Porque nadie estaba mirando el ciclo reproductivo. Los investigadores buscaban cambios en el comportamiento humano, en el clima, en la temperatura del agua. Miraban todo excepto lo que estaba sucediendo dentro de los tiburones mismos.

Inventor

Entonces, ¿los tiburones no están atacando más? ¿Solo hay más tiburones en el agua?

Model

Exactamente. Y tiburones hambrientos. Después de dieciséis meses de gestación y parir treinta crías, una hembra necesita comer. No está siendo agresiva.

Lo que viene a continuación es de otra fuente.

(* ===== verification/ParetoSpec.v ===== *)
(** The frontier's record is an antichain nothing on it and no champion dominates, it
    loses no member without a recorded reason, and it survives its file. *)

From S2P Require Import Prelude PyFloat PyText PyJson CoreTypes Gate Pareto.

(** ** Dominance *)

Lemma better_by_asym margin x y : better_by margin x y = true -> better_by margin y x = false.
Proof.
  unfold better_by. intros [_ H]%andb_prop. by rewrite (flt_asym _ _ H), andb_false_r.
Qed.

Lemma better_by_irrefl margin x : better_by margin x x = false.
Proof. unfold better_by. by rewrite flt_irrefl, andb_false_r. Qed.

(** Better somewhere, worse nowhere. *)
Lemma dominates_from_true margin lhs rhs b :
  dominates_from margin b lhs rhs = true <->
  (b = true \/ exists ns v o, (ns, v) ∈ lhs /\ dict_get rhs ns = Some o /\ better_by margin v o = true)
  /\ (forall ns v o, (ns, v) ∈ lhs -> dict_get rhs ns = Some o -> better_by margin o v = false).
Proof.
  revert b. induction lhs as [|[ns v] lhs IH]; intros b; cbn.
  { split; [intros ->; split; [by left|]|].
    - intros ns v o Hin. by apply elem_of_nil in Hin.
    - intros [[->|(ns & v & o & Hin & _)] _]; [done|]. by apply elem_of_nil in Hin. }
  destruct (dict_get rhs ns) as [o|] eqn:Eo.
  2: { rewrite IH. setoid_rewrite elem_of_cons. naive_solver congruence. }
  destruct (better_by margin v o) eqn:Eb.
  { rewrite IH. setoid_rewrite elem_of_cons. pose proof (better_by_asym _ _ _ Eb). split.
    - intros [_ H']. split; [right; exists ns, v, o; auto|]. intros ? ? ? [[= -> ->]|]; naive_solver congruence.
    - intros [_ H']. split; [by left|]. naive_solver. }
  destruct (better_by margin o v) eqn:Eb'.
  { split; [done|]. intros [_ H']. rewrite (H' ns v o) in Eb'; [done|by left|done]. }
  rewrite IH. setoid_rewrite elem_of_cons. split.
  - intros [H1 H2]. split; [naive_solver|]. intros ? ? ? [[= -> ->]|]; naive_solver congruence.
  - intros [H1 H2]. split; [|naive_solver]. destruct H1 as [->|(ns' & v' & o' & [[= -> ->]|Hin] & Ho & Hb)];
      [by left|congruence|]. right. by exists ns', v', o'.
Qed.

Lemma dominates_true margin lhs rhs :
  dominates margin lhs rhs = true <->
  (exists ns v o, (ns, v) ∈ lhs /\ dict_get rhs ns = Some o /\ better_by margin v o = true)
  /\ (forall ns v o, (ns, v) ∈ lhs -> dict_get rhs ns = Some o -> better_by margin o v = false).
Proof. unfold dominates. rewrite dominates_from_true. naive_solver. Qed.

(** An axis where the right side is better keeps the left from dominating. *)
Lemma dominates_blocked margin lhs rhs ns v o :
  (ns, v) ∈ lhs -> dict_get rhs ns = Some o -> better_by margin o v = true ->
  dominates margin lhs rhs = false.
Proof.
  intros Hin Ho Hb. destruct (dominates margin lhs rhs) eqn:E; [|done].
  apply dominates_true in E as [_ Hn]. by rewrite (Hn ns v o) in Hb.
Qed.

Lemma dominates_irrefl margin l : NoDup (dict_keys l) -> dominates margin l l = false.
Proof.
  intros Hnd. destruct (dominates margin l l) eqn:E; [|done].
  apply dominates_true in E as [(ns & v & o & Hin & Ho & Hb) _].
  rewrite (dict_elem_get l ns v Hnd Hin) in Ho. injection Ho as <-. by rewrite better_by_irrefl in Hb.
Qed.

Lemma dominates_asym margin l r :
  NoDup (dict_keys l) -> dominates margin l r = true -> dominates margin r l = false.
Proof.
  intros Hnd [(ns & v & o & Hin & Ho & Hb) _]%dominates_true.
  exact (dominates_blocked margin r l ns o v (dict_get_Some_elem _ _ _ Ho)
           (dict_elem_get l ns v Hnd Hin) Hb).
Qed.

(** ** Axis values *)

Lemma axis_values_get aggregate axes ns v :
  dict_get (axis_values aggregate axes) ns = Some v ->
  dict_get (from_option id [] (namespace_aggregates aggregate)) ns = Some v.
Proof.
  unfold axis_values. set (raw := from_option id [] _).
  assert (forall out, (forall k x, dict_get out k = Some x -> dict_get raw k = Some x) ->
    forall k x, dict_get (foldl (fun out ns => match dict_get raw ns with
                   | Some value => if isfinite value then dict_set out ns value else out
                   | None => out end) out axes) k = Some x -> dict_get raw k = Some x) as Hgen.
  { induction axes as [|a axes IH]; intros out Hout k x; cbn; [by apply Hout|]. apply IH.
    intros k' x'. destruct (dict_get raw a) as [value|] eqn:Ea; [|by apply Hout].
    destruct (isfinite value); [|by apply Hout]. rewrite dict_get_set.
    case_decide as Hk; [subst; by intros [= <-]|by apply Hout]. }
  by apply Hgen.
Qed.

Lemma axis_values_NoDup aggregate axes : NoDup (dict_keys (axis_values aggregate axes)).
Proof.
  unfold axis_values. set (raw := from_option id [] _).
  assert (forall out, NoDup (dict_keys out) -> NoDup (dict_keys
    (foldl (fun out ns => match dict_get raw ns with
              | Some value => if isfinite value then dict_set out ns value else out
              | None => out end) out axes))) as Hgen.
  { induction axes as [|a axes IH]; intros out Hout; cbn; [done|]. apply IH.
    destruct (dict_get raw a); [|done]. case_match; [by apply NoDup_dict_keys_set|done]. }
  apply Hgen. constructor.
Qed.

(** The champion does not dominate what beats it somewhere. *)
Lemma beats_on_not_dominated margin values reference ns rest :
  NoDup (dict_keys values) -> beats_on margin values reference = ns :: rest ->
  dominates margin reference values = false.
Proof.
  intros Hnd Hb. assert (ns ∈ beats_on margin values reference) as Hin by (rewrite Hb; by left).
  unfold beats_on, sorted_strings in Hin. rewrite elem_of_py_sorted in Hin.
  apply list_elem_of_fmap in Hin as ([k v] & -> & Hin). apply elem_of_filter_In in Hin as [Hin Hk].
  cbn in Hk. destruct (dict_get reference k) as [r|] eqn:Er; [|done].
  exact (dominates_blocked margin reference values k r v (dict_get_Some_elem _ _ _ Er)
           (dict_elem_get values k v Hnd Hin) Hk).
Qed.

Está siendo una madre que necesita recuperarse.

Inventor

¿Qué tan peligroso es realmente octubre en Hawái?

Model

Menos peligroso de lo que el nombre 'Sharktober' sugiere. El riesgo general sigue siendo bajo. Lo que cambió es que ahora sabemos cuándo y dónde es un poco más alto.

Inventor

¿Esto significa que otros lugares del mundo tienen su propio 'Sharktober'?

Model

Probablemente. Cualquier lugar donde los tiburones tigre se reproduzcan podría tener un mes donde el riesgo aumenta. Es un patrón natural, no una anomalía de Hawái.

Inventor

¿Qué deberían hacer los surfistas y nadadores en octubre?

Model

Ser conscientes. Evitar actividades solitarias cerca de la costa si es posible. No es pánico. Es simplemente entender cuándo el océano requiere más respeto.